New Jersey State Trooper Fires Gun at Teens for Mistakenly Knocking on his Door
Three teens mistakenly walked up to the home of a New Jersey state trooper at 2 a.m. last Sunday and began knocking on the door, thinking it was their friend’s home, who lives on the same block.By Carlos Miller | PINAC | July 30, 2015
But when a man on the other side of the door began yelling and cursing at them, they realized they had the wrong home and began walking back to their car.
When the angry man stepped out of the home, they began running and hopped in their car.
And when they saw him aiming a gun with a laser pointer towards them, they stepped on the accelerator to make their escape down the street in front of the home.
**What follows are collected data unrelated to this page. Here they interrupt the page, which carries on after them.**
(** * The okteto sample greeter and the snapshot-command validation script

    A shallow embedding of [validate_snapshot_command.py] and of
    [samples/python-getting-started/app.py].

    Python strings are sequences of Unicode code points: a character is a
    code point in [N] and a string a list of them.  The script talks to the
    outside through [os.path.exists], [open(...).read()] and [print]; the
    filesystem is a function from paths to nodes and does not change during
    a run, the content of a file is the text [read()] returns, standard
    output is the list of the strings handed to [print] (each followed by a
    newline, in an encoding that has every character of the messages), and
    an uncaught exception ends the run. *)

From Stdlib Require Import List NArith Arith Bool Ascii String Lia.
From Stdlib Require Import DecimalString DecimalNat Permutation.
Import ListNotations.

Set Implicit Arguments.

(** ** Text *)

Module Text.

Definition char := N.
Definition text := list char.

(** An (ASCII) literal of the source as a sequence of code points. *)
Definition str (s : string) : text := map N_of_ascii (list_ascii_of_string s).

Definition newline : char := 10%N.
Definition space : char := 32%N.

(** U+2713 CHECK MARK, U+2717 BALLOT X and U+26A0 WARNING SIGN, which the
    script's messages are marked with. *)
Definition check_mark : char := 10003%N.
Definition ballot_x : char := 10007%N.
Definition warning_sign : char := 9888%N.

(** [a == b] on strings. *)
Fixpoint text_eqb (a b : text) : bool :=
  match a, b with
  | [], [] => true
  | x :: a', y :: b' => N.eqb x y && text_eqb a' b'
  | _, _ => false
  end.

(** [s.count(c)] for a one-character [c]. *)
Fixpoint count (c : char) (s : text) : nat :=
  match s with
  | [] => 0
  | x :: s' => (if N.eqb x c then 1 else 0) + count c s'
  end.

(** [s.startswith(p)] *)
Fixpoint startswith (p s : text) : bool :=
  match p, s with
  | [], _ => true
  | _ :: _, [] => false
  | a :: p', b :: s' => N.eqb a b && startswith p' s'
  end.

(** [s.endswith(p)] *)
Definition endswith (s p : text) : bool := startswith (rev p) (rev s).

(** [p in s] for strings: [p] occurs in [s] as a contiguous run. *)
Fixpoint contains (p s : text) : bool :=
  startswith p s ||
  match s with
  | [] => false
  | _ :: s' => contains p s'
  end.

(** What an f-string puts for an [int] that is not negative: its decimal
    digits. *)
Definition format_int (n : nat) : text :=
  str (NilZero.string_of_uint (Nat.to_uint n)).

Definition lbrace : char := 123%N.
Definition rbrace : char := 125%N.
Definition lparen : char := 40%N.
Definition rparen : char := 41%N.
Definition underscore : char := 95%N.

Definition is_digit (c : char) : bool := (N.leb 48 c && N.leb c 57)%N.

End Text.

Import Text.

(** ** The regular expression of the package check

    [re.search(r'^package\s+\w+', content, re.MULTILINE)].  The pattern is a
    sequence of atoms: the anchor [^], literal characters, and a character
    class under [+].  The classes [\s] and [\w] of a [str] pattern are
    decided by the Unicode database of the Python runtime
    ([str.isspace], and [str.isalnum] or an underscore); the database is not
    part of this repository and is a parameter of the development. *)

Section Regex.

Variable uni_isspace : char -> bool.
Variable uni_isalnum : char -> bool.

Inductive category := Space | Word.

Inductive atom :=
| Bol                       (* ^ under re.MULTILINE *)
| Chr (c : char)            (* a literal character *)
| Plus (k : category).      (* \s+ or \w+ *)

Definition in_category (k : category) (c : char) : bool :=
  match k with
  | Space => uni_isspace c
  | Word => uni_isalnum c || N.eqb c underscore
  end.

(** Under [re.MULTILINE], [^] matches at the start of the string and just
    after each newline; [prev] is the character before the position. *)
Definition at_line_start (prev : option char) : bool :=
  match prev with
  | None => true
  | Some c => N.eqb c newline
  end.

(** [match_at pat prev s]: the pattern matches some prefix of [s], where
    [prev] is the character before [s] in the whole string.  A class under
    [+] takes one character or more; every split is tried, as the
    backtracking matcher does. *)
Fixpoint match_at (pat : list atom) (prev : option char) (s : text) : bool :=
  match pat with
  | [] => true
  | Bol :: pat' => at_line_start prev && match_at pat' prev s
  | Chr c :: pat' =>
      match s with
      | x :: s' => N.eqb x c && match_at pat' (Some x) s'
      | [] => false
      end
  | Plus k :: pat' =>
      (fix more (s : text) : bool :=
         match s with
         | x :: s' => in_category k x && (match_at pat' (Some x) s' || more s')
         | [] => false
         end) s
  end.

(** [re.search]: a match at some position of the string, the end included;
    the result is the truth value of the match object. *)
Fixpoint search_from (pat : list atom) (prev : option char) (s : text) : bool :=
  match_at pat prev s ||
  match s with
  | [] => false
  | x :: s' => search_from pat (Some x) s'
  end.
(** Run alone, the main flow of the sequential variant issues no creation
    of the virtual machine, unless the creation of the storage account has
    returned without error; nothing but that is known of what follows. *)
Lemma exec_BeforeAccount (w : Oracle) {A : Type} (p : Prog A) (h : list Event) :
  BeforeAccount p →
  ∃ out new,
    exec w h p = (out, new ++ h)
    ∧ (noVM new
       ∨ ∃ newer older,
           new = newer ++ EvReturn 0 theStorageAccount None :: older ∧ noVM older).
Proof.
  revert h. induction p as [| | | |A c k IH| | | | | |A child IHc k IHk];
    intros h Hp; simpl in *.
  - eexists _, []. split; [reflexivity|]. left. constructor.
  - destruct (IHp (EvPrint 0 s :: h) Hp) as (out & new & E & Hnew). rewrite E.
    eexists out, (new ++ [_]). split; [by rewrite <- app_assoc|].
    by apply reached_account_snoc.
  - destruct (IHp (EvScan 0 :: h) Hp) as (out & new & E & Hnew). rewrite E.
    eexists out, (new ++ [_]). split; [by rewrite <- app_assoc|].
    by apply reached_account_snoc.
  - destruct Hp as [Hc Hp].
    destruct (IHp (EvIssue 0 c :: h) Hp) as (out & new & E & Hnew). rewrite E.
    eexists out, (new ++ [_]). split; [by rewrite <- app_assoc|].
    by apply reached_account_snoc.
  - destruct (Hp (w h c)) as [[-> Hnone]|Hk].
    + rewrite Hnone.
      destruct (exec_extends w (k (w h theStorageAccount))
                  (EvReturn 0 theStorageAccount None :: h)) as (out & new & E).
      rewrite E. eexists out, (new ++ [_]). split; [by rewrite <- app_assoc|].
      right. exists new, []. split; [done|constructor].
    + destruct (IH _ (EvReturn 0 c (w h c).2 :: h) Hk) as (out & new & E & Hnew).
      rewrite E. eexists out, (new ++ [_]). split; [by rewrite <- app_assoc|].
      by apply reached_account_snoc.
  - eexists _, [_]. split; [reflexivity|]. left. by repeat constructor.
  - eexists _, [_]. split; [reflexivity|]. left. by repeat constructor.
  - eexists _, []. split; [reflexivity|]. left. constructor.
  - eexists _, []. split; [reflexivity|]. left. constructor.
  - eexists _, []. split; [reflexivity|]. left. constructor.
  - eexists _, []. split; [reflexivity|]. left. constructor.
Qed.

(** An element that is met only after [r] has what precedes [r], and [r],
    before it. *)
Lemma behind {X} (l1 l2 a b : list X) (r x : X) :
  x ∉ l1 → x ≠ r → l1 ++ r :: l2 = a ++ x :: b → ∃ l, a = l1 ++ r :: l.
Proof.
  intros Hx Hr. revert a. induction l1 as [|y l1 IH]; intros [|z a] Heq;
    simpl in Heq; simplify_eq.
  - by exists a.
  - exfalso. apply Hx. apply list_elem_of_here.
  - destruct (IH (λ H, Hx (list_elem_of_further _ _ _ H)) a) as [l ->]; [done|].
    by exists l.
Qed.

Lemma log_step (w : Oracle) (tid : nat) (m : Machine) :
  ∃ evs, log (step w tid m) = evs ++ log m.
Proof.
  unfold step, wgAdd.
  destruct (halted m); [by exists []|].
  destruct (threads m !! tid) as [p|]; [|by exists []].
  destruct p; simpl; repeat case_decide; simpl;
    first [ by exists [] | by eexists [_] ].
Qed.

Lemma stored_grow (t : nat) (evs lg : list Event) :
  stored t lg → stored t (evs ++ lg).
Proof. unfold stored. intros H. apply elem_of_app. by right. Qed.

Lemma Signalled_grow (evs lg : list Event) : Signalled lg → Signalled (evs ++ lg).
Proof.
  intros (mid & older & t & -> & Hst). exists (evs ++ mid), older, t.
  by rewrite <- app_assoc.
Qed.

Lemma Joined_grow (evs lg : list Event) : Joined lg → Joined (evs ++ lg).
Proof.
  intros (newer & mid & older & t & -> & Hst & Hvm).
  exists (evs ++ newer), mid, older, t. by rewrite <- app_assoc.
Qed.

Lemma NotJoined_halt (m : Machine) (code : Z) (evs : list Event) :
  NotJoined m → noVM evs → NotJoined (halt m code evs).
Proof.
  intros (HnoVM & armed & main & Hmain & Hjoin & Haux & Hpre & Harmed) Hevs.
  split; simpl; [by apply Forall_app|].
  exists armed, main. repeat split; auto.
  - intros t a Ht Ha. destruct (Haux t a Ht Ha) as (ok & Hst & Hok).
    exists ok. split; [done|]. intros. apply stored_grow. auto.
  - by apply Hpre.
  - by apply Hpre.
  - intros Ha. destruct (Harmed Ha) as [?|[? ?]]; [by left|].
    right. split; [done|]. by apply Signalled_grow.
Qed.

Lemma NotJoined_advance_main (m : Machine) (k : Prog unit) (ev : Event) :
  NotJoined m → nonVMEvent ev →
  (∀ armed main, threads m !! 0 = Some main → Joining armed main → Joining armed k) →
  NotJoined (advance m 0 k ev).
Proof.
  intros (HnoVM & armed & main & Hmain & Hjoin & Haux & Hpre & Harmed) Hev Hk.
  assert (Hlt : (0 < length (threads m))%nat) by (eapply lookup_lt_Some; eauto).
  split; simpl; [by constructor|].
  exists armed, k. split; [by rewrite list_lookup_insert_eq|].
  split; [eauto|]. split; [|split].
  - intros t a Ht Ha. rewrite list_lookup_insert_ne in Ha by lia.
    destruct (Haux t a Ht Ha) as (ok & Hst & Hok).
    exists ok. split; [done|]. intros. apply (stored_grow t [ev]). auto.
  - intros Ha. rewrite length_insert. by apply Hpre.
  - intros Ha. destruct (Harmed Ha) as [?|[? ?]]; [by left|].
    right. split; [done|]. by apply (Signalled_grow [ev]).
Qed.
But the off-duty trooper, whose name is Kissinger Barreau, stepped into the street and fired three shots, including one that struck the tire.
“We realize it’s a gun and we panic. I’m like ‘dude, dude, dude, accelerate,’” Jesse Barkhorn told NJ.com.
What they didn’t realize was that the man who shot at them was a cop, which meant that his buddies were going to do everything they could to justify firing a gun at three teens who were not even on his property anymore.
About a mile-and-half away from the trooper’s home, once they believed they were safe from the crazy gunman, they stopped the car and one of the teens called his mom to tell her what had happened. He then called police to tell them what had happened.
Minutes later, when the teens noticed police helicopter and police dogs conducting a search in the area, they figured the cops were looking for the trigger-happy gunman.
But then they found themselves surrounded by cops, who searched and handcuffed them before leaving them in the back of a patrol car for hours on accusations that they had attempted to burglarize his home.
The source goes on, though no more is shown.